"Well, I don't blame that girl for spitting in her face," interrupted a voice. "I don't blame her; lady-like or not lady-like, I'd have done the same thing. I'd spit in the President's face if I was in the White House and he was to call me such a name!"

"And then what happened?" asked Bessie.

"Oh, they just up and at each other like two cats, tumbling over a stack of them there white velvet necklace-cases, and bloodying up each other's faces something fierce; and then Miss Gibbs she called Izzy; and Izzy he fired them on the spot."

Despite these tales of strenuous conflicts, we were happy in our work at Wolff's. Our shop-mates were quiet, decent-looking girls, and their conversation was conspicuously clean—not always a characteristic of their class. Miss Gibbs, despite her justifiable prejudice against lady-friends, proved not unkind, and we congratulated ourselves as we bent over our work and listened to the cheerful hum of voices.
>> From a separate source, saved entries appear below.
(** * Result plans of SILGen (lib/SILGen/ResultPlan.cpp)

    A shallow embedding of the result-plan builder and of the [finish]
    method of the six plan classes, with the builder's queue of result
    descriptors, its list of indirect-result addresses, the cursor over
    the direct results and the operations performed on the collaborators
    (initializations, temporaries, reabstraction) made explicit. *)

From Stdlib Require Import List Arith Bool Lia.
Import ListNotations.

Set Implicit Arguments.
Set Warnings "-register-all".

(** ** Outcomes and the state monad

    The C++ code mutates the builder and the [directResults] cursor and
    stops at a failed [assert], [cast<>] or out-of-range access.  A run
    either returns, aborts on one of these checks, or runs out of the
    fuel that bounds the builder's recursion. *)

Inductive Defect : Type :=
| BadCastToTupleType        (* cast<TupleType>(substType) on a non-tuple *)
| EmptyAllResults           (* allResults.front() on an empty ArrayRef *)
| EmptyDirectResults        (* directResults.front() on an empty ArrayRef *)
| TupleElementOutOfRange    (* origType.getTupleElementType(i) past the end *)
| EltInitOutOfRange         (* eltInits[i] past the end *)
| EltPlansSizeMismatch      (* assert(size() == eltPlans.size()) *)
| SubPlanNotUsed.           (* assert(subResult.isUsed()) / assert(eltRV.isUsed()) *)

Inductive Outcome (A : Type) : Type :=
| Done (a : A)
| Abort (d : Defect)
| OutOfFuel.

Arguments Done {A} a.
Arguments Abort {A} d.
Arguments OutOfFuel {A}.

Definition M (St A : Type) : Type := St -> Outcome (A * St).

Definition ret {St A : Type} (a : A) : M St A := fun s => Done (a, s).

Definition bind {St A B : Type} (m : M St A) (k : A -> M St B) : M St B :=
  fun s =>
    match m s with
    | Done (a, s') => k a s'
    | Abort d => Abort d
    | OutOfFuel => OutOfFuel
    end.

Definition abort {St A : Type} (d : Defect) : M St A := fun _ => Abort d.

Definition outOfFuel {St A : Type} : M St A := fun _ => OutOfFuel.

Declare Scope monad_scope.
Delimit Scope monad_scope with monad.
Notation "x <- m ;; k" := (bind m (fun x => k))
  (at level 61, m at next level, right associativity) : monad_scope.
Notation "m ;;; k" := (bind m (fun _ => k))
  (at level 61, right associativity) : monad_scope.
Open Scope monad_scope.

(** ** Data model *)

(** Substituted (formal) types: a nominal type or a tuple. *)
Inductive CanType : Type :=
| NominalType (name : nat)
| TupleType (elts : list CanType).

(** Abstraction patterns: only the tuple shape is consulted. *)
Inductive AbstractionPattern : Type :=
| OpaquePattern (name : nat)
| TuplePattern (elts : list AbstractionPattern).

Definition isTuple (origType : AbstractionPattern) : bool :=
  match origType with
  | TuplePattern _ => true
  | OpaquePattern _ => false
  end.

Definition getTupleElementType (origType : AbstractionPattern) (i : nat)
  : option AbstractionPattern :=
  match origType with
  | TuplePattern elts => nth_error elts i
  | OpaquePattern _ => None
  end.

(** [cast<TupleType>(substType)]. *)
Definition castTupleType (substType : CanType) : option (list CanType) :=
  match substType with
  | TupleType elts => Some elts
  | NominalType _ => None
  end.

Definition SILType : Type := nat.

Record SILValue : Type := mkSILValue {
  valueId : nat;
  valueType : SILType
}.

Record ManagedValue : Type := mkManagedValue {
  mvValue : SILValue;
  isInContext : bool
}.

Definition getType (v : ManagedValue) : SILType := valueType (mvValue v).

Record TypeLowering : Type := mkTypeLowering {
  getLoweredType : SILType;
  isAddressOnly : bool
}.

(** A result descriptor of the callee's signature. *)
Record SILResultInfo : Type := mkSILResultInfo {
  resultType : CanType;
  isSILIndirect : bool;
  getSILStorageType : SILType
}.

Definition SILFunctionTypeRepresentation : Type := nat.

Inductive SILFunctionLanguage : Type := LangSwift | LangC.

(** An initialization, with the capabilities the plans use: its address
    for in-place initialization (if any), whether it can be split into
    tuple elements, and the element initializations a split gives. *)
Inductive Initialization : Type :=
| mkInitialization (initId : nat)
                   (inPlaceAddr : option SILValue)
                   (canSplit : bool)
                   (eltInits : list Initialization).

Definition initId (init : Initialization) : nat :=
  match init with mkInitialization i _ _ _ => i end.

Definition getAddressForInPlaceInitialization (init : Initialization)
  : option SILValue :=
  match init with mkInitialization _ a _ _ => a end.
After each case was finished,—after the satin linings and interlinings and the tuftings had been fitted and glued into their proper places, and the bit of leather drawn across the padded cover,—we could raise our eyes for a moment and look out upon a strange, fascinating world. The open windows on one side of the shop looked into the polishing-room of a neighboring goldsmith, and on the other side into a sunshiny workroom filled with swirling black wheels and flying belts among which the workmen kept up a dialogue in a foreign tongue. The latter place was near enough for a good-looking young man to attempt a flirtation with Bessie, in such moments as he was not carefully watching what seemed to be a clumsy mass of wax on the end of a wooden handle. All the long forenoon he kept up his manœuvers, watching his ugly bludgeon as if it were the very apple of his eye; carrying it to the window one moment and examining it under the microscope; then carrying it back to his wheel and beginning all over again. Late in the afternoon he came to the window for the hundredth time, and brandishing the bludgeon so that the sunshine fell directly upon it, held it aloft for us to admire the great glittering gem that now sparkled deep-bedded in the ugly wax.

"I gif you dat if you marry me!" cried the diamond-cutter, striking a dramatic attitude for Bessie's benefit.
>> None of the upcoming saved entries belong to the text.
(** X11.  The docstring's warning.  On an instance whose backing field
    holds an integer and whose slot is empty: reading [p], incrementing the
    backing field directly and reading [p] again returns the old value both
    times although the backing field has moved on, and the getter has been
    called once; when the increment goes through the property instead
    ([self.p += 1]), the second read returns the incremented value, the
    setter having been called once and the getter twice. *)
Theorem bypassing_the_property_reads_stale
  (o : ref) (z : Z) (w : world) :
  slot w o "_p" = Some (VInt z) → slot w o "p" = None →
  (snd (read_inc_read_direct o w) = inr (Attr (VInt z), Attr (VInt z))
   ∧ slot (fst (read_inc_read_direct o w)) o "_p" = Some (VInt (z + 1))
   ∧ calls (fst (read_inc_read_direct o w))
     = calls w ++ [Called Test_p_get [VObj o]])
  ∧ (snd (read_inc_read_property o w)
     = inr (Attr (VInt z), Attr (VInt (z + 1)))
     ∧ slot (fst (read_inc_read_property o w)) o "_p" = Some (VInt (z + 1))
     ∧ calls (fst (read_inc_read_property o w))
       = calls w ++ [Called Test_p_get [VObj o];
                     Called Test_p_set [VObj o; VInt (z + 1)];
                     Called Test_p_get [VObj o]]).
Proof.
  intros Hfield Hfresh. split.
  - rewrite (read_inc_read_direct_eq o z w Hfield Hfresh).
    split; [reflexivity|]. split; [|reflexivity].
    unfold slot; cbn. rewrite obj_dict_insert_eq. apply lookup_insert_eq.
  - rewrite (read_inc_read_property_eq o z w Hfield Hfresh).
    split; [reflexivity|]. split.
    + unfold slot; cbn. rewrite cached_at_other_key by done.
      apply field_after_write.
    + cbn [fst calls]. by rewrite <- app_assoc.
Qed.

Lemma bypassing_the_property_reads_stale_witness :
  slot fresh_Test t "_p" = Some (VInt 10)
  ∧ slot fresh_Test t "p" = None
  ∧ snd (read_inc_read_direct t fresh_Test)
    = inr (Attr (VInt 10), Attr (VInt 10))
  ∧ slot (fst (read_inc_read_direct t fresh_Test)) t "_p" = Some (VInt 11)
  ∧ snd (read_inc_read_property t fresh_Test)
    = inr (Attr (VInt 10), Attr (VInt 11)).
Proof.
  do 2 (split; [reflexivity|]).
  pose proof (bypassing_the_property_reads_stale t 10 fresh_Test eq_refl
                eq_refl) as ((H1 & H2 & _) & (H3 & _)).
  split; [exact H1|]. split; [exact H2 | exact H3].
Defined.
Thus one, two days passed swiftly, and we had learned to make jewel-cases with tolerable rapidity. We had a half-hour for luncheon, during which Bessie, Eunice, and I went off by ourselves to the rear of the shop, where we ate our sandwiches in silence and gazed out upon the forest of masts that filled the East River lying below.

On the fourth day Eunice and I ate luncheon alone. Bessie did not come that morning, nor send any excuse. Her absence gave me an opportunity, in this half-hour's respite from work, to get better acquainted with my silent and mysterious fellow-boarder; anything more than a most meager acquaintance was impossible at the place where we lived. Like the majority of semi-charitable institutions, the "home" was conducted on the theory that the only safety to morals, as well as to pocket-books, was espionage and isolation.

"It's awful up there, isn't it?" she remarked suddenly after we had discussed every possible cause for Bessie's absence.